Child Abuse and the Sacrifice of Isaac

 by Tresa Brown Edmonds

As a survivor of childhood abuse, the way we usually teach the story of Abraham is deeply disturbing to me.  Any God that would command someone to harm their child just for the sake of His own worship is not a God I want anything to do with. And is certainly not in line with the loving Heavenly Father that I have a relationship with. The God of Abraham, Isaac, and Jacob is not a God that I know.  He is vengeful and petty and egomaniacal (and he doesn’t seem to care much for his daughters anyway, so I doubt my opinion means much to him.) The Heavenly Father that I know and worship would weep for Isaac, and weep again for Abraham, and weeps for all of us when we believe that this kind of cultish devotion is worthy of children with His divine potential.

If we took this story out of Moriah and placed it in Salt Lake City, Utah, for example, there are few Saints among us who would go to the lengths to defend it that we’ll see in Sunday School. Instead we’d rally behind Isaac just as we rallied behind Elisabeth Smart. We’d campaign for Abraham’s punishment and wring our hands that the pure gospel of Christ had been so distorted. But since it is back in Moriah, instead we’ll try and tell ourselves that there is a lesson here and demand a level of obedience to authority that make all those anti-mormon accusations of “CULT!” hit a little closer to the bone.

I think there is a lesson here, but it’s been hidden in millennia of Christian interpretation that benefits the institution. An organized church benefits from slavishly obedient adherents, not people with the freedom to follow their own personal revelation. That kind of freedom is something we’re so proud of as Mormons, but I think that this story reflects a part of our scripture we’ve ignored, adopting what was already in existence throughout the rest of the Christian world.

In our own scriptures, the first we hear from Abraham is that he realized it was time for him to get away from his family. “In the land of the Chaldeans, at the residence of my fathers, I, Abraham, saw that it was needful for me to obtain another place of residence;” – Abraham 1:1

He goes on to explain that even as a young man he was drawn to the gospel and longed to hold the priesthood, but his fathers had abandoned the faith to worship the gods of the Pharaoh. And instead of conferring upon him the priesthood of their fathers, they delivered him to the priests of Elkenah.

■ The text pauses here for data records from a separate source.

Lemma create_vertex_ffi_run g p i :
  session g p →
  create_vertex i g =
    if decide (last_vertex p + 1 < 2 ^ Z.of_nat (max_vertices_log2 p)
               ∧ bdd_map g !! Int_val i = None)%Z
    then let v := vertex_of p (last_vertex p + 1) in
         Ok (tt, mkGlobals (Some (with_vertex (last_vertex p + 1) v p))
                   (<[Int_val i := v]> (bdd_map g)))
    else Err EAssert.
Proof.
  intros Hs. pose proof (ses_wf g p Hs) as Hwf. pose proof (ses_log2 g p Hs) as Hn.
  assert (2 ^ Z.of_nat (max_vertices_log2 p) ≤ 2 ^ 30)%Z as Hpow.
  { apply Z.pow_le_mono_r; lia. }
  pose proof (wf_last p Hwf) as [Hl1 Hl2]. unfold create_vertex.
  rewrite (bind_Ok _ _ _ _ _ (assert_proof_run g p (ses_proof g p Hs))).
  unfold mbind at 1, M_bind.
  rewrite (call_proof_run _ g p (ses_proof g p Hs)), create_vertex_run by (done || lia).
  unfold INT_MAX in *.
  destruct (decide (last_vertex p + 1 < 2 ^ Z.of_nat (max_vertices_log2 p))%Z).
  - rewrite decide_True by lia. run_step. case_bool_decide; case_decide; tauto || done.
  - rewrite !decide_False by lia. done.
Qed.

Lemma create_vertex_refines i :
  refines (create_vertex i) (a_create_vertex (Int_val i)).
Proof.
  intros g a [p Hr]. pose proof (rep_session g p a Hr) as Hs.
  assert (Z.of_nat (size (a_ids a)) = last_vertex p) as Hsz.
  { rewrite <-(rep_ids g p a Hr), size_dom. apply (ses_size g p Hs). }
  pose proof (wf_last p (ses_wf g p Hs)) as [Hl1 Hl2]. pose proof (ses_log2 g p Hs) as Hn.
  assert (2 ^ Z.of_nat (max_vertices_log2 p) ≤ 2 ^ 30)%Z as Hpow.
  { apply Z.pow_le_mono_r; lia. }
  rewrite (create_vertex_ffi_run g p) by done. unfold a_create_vertex, a_guard.
  rewrite Hsz, <-(rep_cap g p a Hr).
  assert (Int_val i ∉ a_ids a ↔ bdd_map g !! Int_val i = None) as Hid.
  { by rewrite <-(rep_ids g p a Hr), not_elem_of_dom. }
  destruct (decide (_ ∧ Int_val i ∉ a_ids a)) as [[Hlt Hi]|Hno].
  - rewrite decide_True by tauto. eexists. split; [done|]. eexists.
    rewrite (rep_cap g p a Hr). apply create_vertex_represents; [done| |done|by apply Hid].
    unfold INT_MAX. lia.
  - by rewrite decide_False by tauto.
Qed.

(** ** The verdict *)

Definition vert (g : Globals) (i : Z) : Vertex := default NO_VERTEX (bdd_map g !! i).

Definition name (g : Globals) (v : Vertex) : Z :=
  match list_find (λ e, e.2 = v) (map_to_list (bdd_map g)) with
  | Some (_, (i, _)) => i
  | None => 0%Z
  end.

Lemma vert_named g p a i : represents g p a → i ∈ a_ids a → named g i (vert g i).
Proof. intros Hr [v Hv]%(named_dom g p a i Hr). unfold named, vert in *. by rewrite Hv. Qed.

Lemma name_named g p v : session g p → v ∈ vertices p → named g (name g v) v.
Proof.
  intros Hs [i Hi]%(ses_surj g p Hs). unfold named, name.
  destruct (list_find _ _) as [[n [j w]]|] eqn:E.
  - apply list_find_Some in E as (Hj & Hw & _). simpl in Hw. subst w.
    apply elem_of_map_to_list. by eapply list_elem_of_lookup_2.
  - rewrite list_find_None, Forall_forall in E. exfalso.
    by apply (E (i, v)); [apply elem_of_map_to_list|].
Qed.

Lemma a_graph_sim g p a i :
  represents g p a → a_init a = Some i → gtc (graph_of p) → gtc (a_graph a i).
Proof.
  intros Hr Hi. pose proof (rep_session g p a Hr) as Hs.
  pose proof (rep_init g p a Hr) as Hinit. rewrite Hi in Hinit.
  assert (i ∈ a_ids a) as Hid by (rewrite named_dom by done; eauto).
  assert (∀ j v, named g j v → vert g j = v) as Hv.
  { intros j v Hj. unfold vert. by rewrite Hj. }
  apply (gtc_sim_fun _ _ (vert g) (.∈ a_ids a)); [done| |split; simpl].
  - intros j k _ [_ Hk]%(cl_succs a (rep_closed g p a Hr)). done.
  - split; [done|]. symmetry. by apply Hv.
  - intros j k w [Hj ->] Hjk. exists (vert g k).
    destruct (cl_succs a (rep_closed g p a Hr) j k Hjk) as [_ Hk].
    split; [|done]. apply (rep_succs g p a Hr j _ k); [by eapply vert_named..|done].
  - intros j k w w' t u [Hj ->] [Hk ->] _.
    apply (rep_traces g p a Hr); by eapply vert_named.
  - intros j k w w' t u [Hj ->] [Hk ->] _.
    apply (rep_progs g p a Hr); by eapply vert_named.
Qed.

Lemma a_graph_sim_back g p a i :
  represents g p a → a_init a = Some i → gtc (a_graph a i) → gtc (graph_of p).
Proof.
  intros Hr Hi. pose proof (rep_session g p a Hr) as Hs. pose proof (ses_wf g p Hs) as Hwf.
  pose proof (rep_init g p a Hr) as Hinit. rewrite Hi in Hinit.
  apply (gtc_sim_fun _ _ (name g) (.∈ vertices p)); [by eapply ses_vertex| |split; simpl].
  - intros v w _. apply (wf_succ p Hwf).
  - assert (initial_vertex p ∈ vertices p) by (by eapply ses_vertex). split; [done|].
    eapply (named_inj g p); [done|done|by eapply name_named].
  - intros v w j [Hv ->] Hvw. exists (name g w).
    assert (w ∈ vertices p) by (by eapply wf_succ).
    split; [|done]. apply (rep_succs g p a Hr _ v _ w); [by eapply name_named..|done].
  - intros v w j k t u [Hv ->] [Hw ->] _.
    apply (rep_traces g p a Hr); by eapply name_named.
  - intros v w j k t u [Hv ->] [Hw ->] _.
    apply (rep_progs g p a Hr); by eapply name_named.
Qed.

Lemma check_soundness_spec g a i :
  repr g a → a_init a = Some i →
  ∃ b, check_soundness g = Ok (b, g) ∧ (b = true ↔ gtc (a_graph a i)).
Proof.
  intros [p Hr] Hi. pose proof (rep_session g p a Hr) as Hs.
  pose proof (rep_init g p a Hr) as Hinit. rewrite Hi in Hinit.
  destruct (check_soundness_run g p) as (b & Hb & Hgtc); [done|by eapply ses_vertex|].
  exists b. split; [done|]. rewrite Hgtc.
  split; [by eapply a_graph_sim|by eapply a_graph_sim_back].
Qed.

(** ** Whole sessions *)

(** The calls a client makes between [create_aut] and [check_soundness]. *)
Inductive ffi_op :=
| CreateVertex (v : Z)
| TagVertex (v t : Z)
| SetSuccessor (v1 v2 : Z)
| SetTracePair (v1 v2 t1 t2 : Z)
| SetProgressPair (v1 v2 t1 t2 : Z)
| SetInitialVertex (v : Z).

Definition ffi_call (o : ffi_op) : M Globals unit :=
  match o with
  | CreateVertex v => create_vertex v
  | TagVertex v t => tag_vertex v t
  | SetSuccessor v1 v2 => set_successor v1 v2
  | SetTracePair v1 v2 t1 t2 => set_trace_pair v1 v2 t1 t2
  | SetProgressPair v1 v2 t1 t2 => set_progress_pair v1 v2 t1 t2
  | SetInitialVertex v => set_initial_vertex v
  end.

Definition a_call (o : ffi_op) : aspec → res aspec :=
  match o with
  | CreateVertex v => a_create_vertex (Int_val v)
  | TagVertex v t => a_tag_vertex (Int_val v) (Int_val t)
  | SetSuccessor v1 v2 => a_set_successor (Int_val v1) (Int_val v2)
  | SetTracePair v1 v2 t1 t2 =>
    a_set_trace_pair (Int_val v1) (Int_val v2) (Int_val t1) (Int_val t2)
  | SetProgressPair v1 v2 t1 t2 =>
    a_set_progress_pair (Int_val v1) (Int_val v2) (Int_val t1) (Int_val t2)
  | SetInitialVertex v => a_set_initial_vertex (Int_val v)
  end.

Fixpoint a_calls (ops : list ffi_op) (a : aspec) : res aspec :=
  match ops with
  | [] => Ok a
  | o :: ops => match a_call o a with Ok a' => a_calls ops a' | Err e => Err e end
  end.

Lemma ffi_call_refines o : refines (ffi_call o) (a_call o).
Proof.
  destruct o; simpl.
  - apply create_vertex_refines.
  - apply tag_vertex_refines.
  - apply set_successor_refines.
  - apply set_trace_pair_refines.
  - apply set_progress_pair_refines.
  - apply set_initial_vertex_refines.
Qed.

Lemma ffi_calls_refines ops : refines (for_each ops ffi_call) (a_calls ops).
Proof.
  induction ops as [|o ops IH]; intros g a R; simpl; [by exists g|].
  pose proof (ffi_call_refines o g a R) as Ho.
  destruct (a_call o a) as [a'|e]; [|by apply bind_Err].
  destruct Ho as (g' & Hg & R'). rewrite (bind_Ok _ _ _ _ _ Hg). by apply IH.
Qed.

Lemma check_soundness_rootless g a :
  repr g a → a_init a = None → is_ok (check_soundness g) = false.
Proof.
  intros [p Hr] Hi. apply (check_soundness_no_root g p); [apply (rep_session g p a Hr)|].
  pose proof (rep_init g p a Hr) as H. by rewrite Hi in H.
Qed.

Lemma destroy_aut_run g a : repr g a → destroy_aut g = Ok (tt, globals_init).
Proof.
  intros [p Hr]. pose proof (rep_session g p a Hr) as Hs. unfold destroy_aut.
  by rewrite (bind_Ok _ _ _ _ _ (assert_proof_run g p (ses_proof g p Hs))).
Qed.
End refinement.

“Therefore they turned their hearts to the sacrifice of the heathen in offering up their children unto these dumb idols, and hearkened not unto my voice, but endeavored to take away my life by the hand of the priest of Elkenah. The priest of Elkenah was also the priest of Pharaoh.” –Abraham 1:7

“And it came to pass that the priests laid violence upon me, that they might slay me also, as they did those virgins upon this altar; and that you may have a knowledge of this altar, I will refer you to the representation at the commencement of this record.” – Abraham 1:12

Today we would call what Abraham suffered at the hands of his father Ritual Abuse. This is the kind of abuse that is common in cults and fundamentalist religions – ceremonies that are used to terrorize, punish, or harm. Abraham was an abused child and knew he needed rescue even before he found himself on that altar.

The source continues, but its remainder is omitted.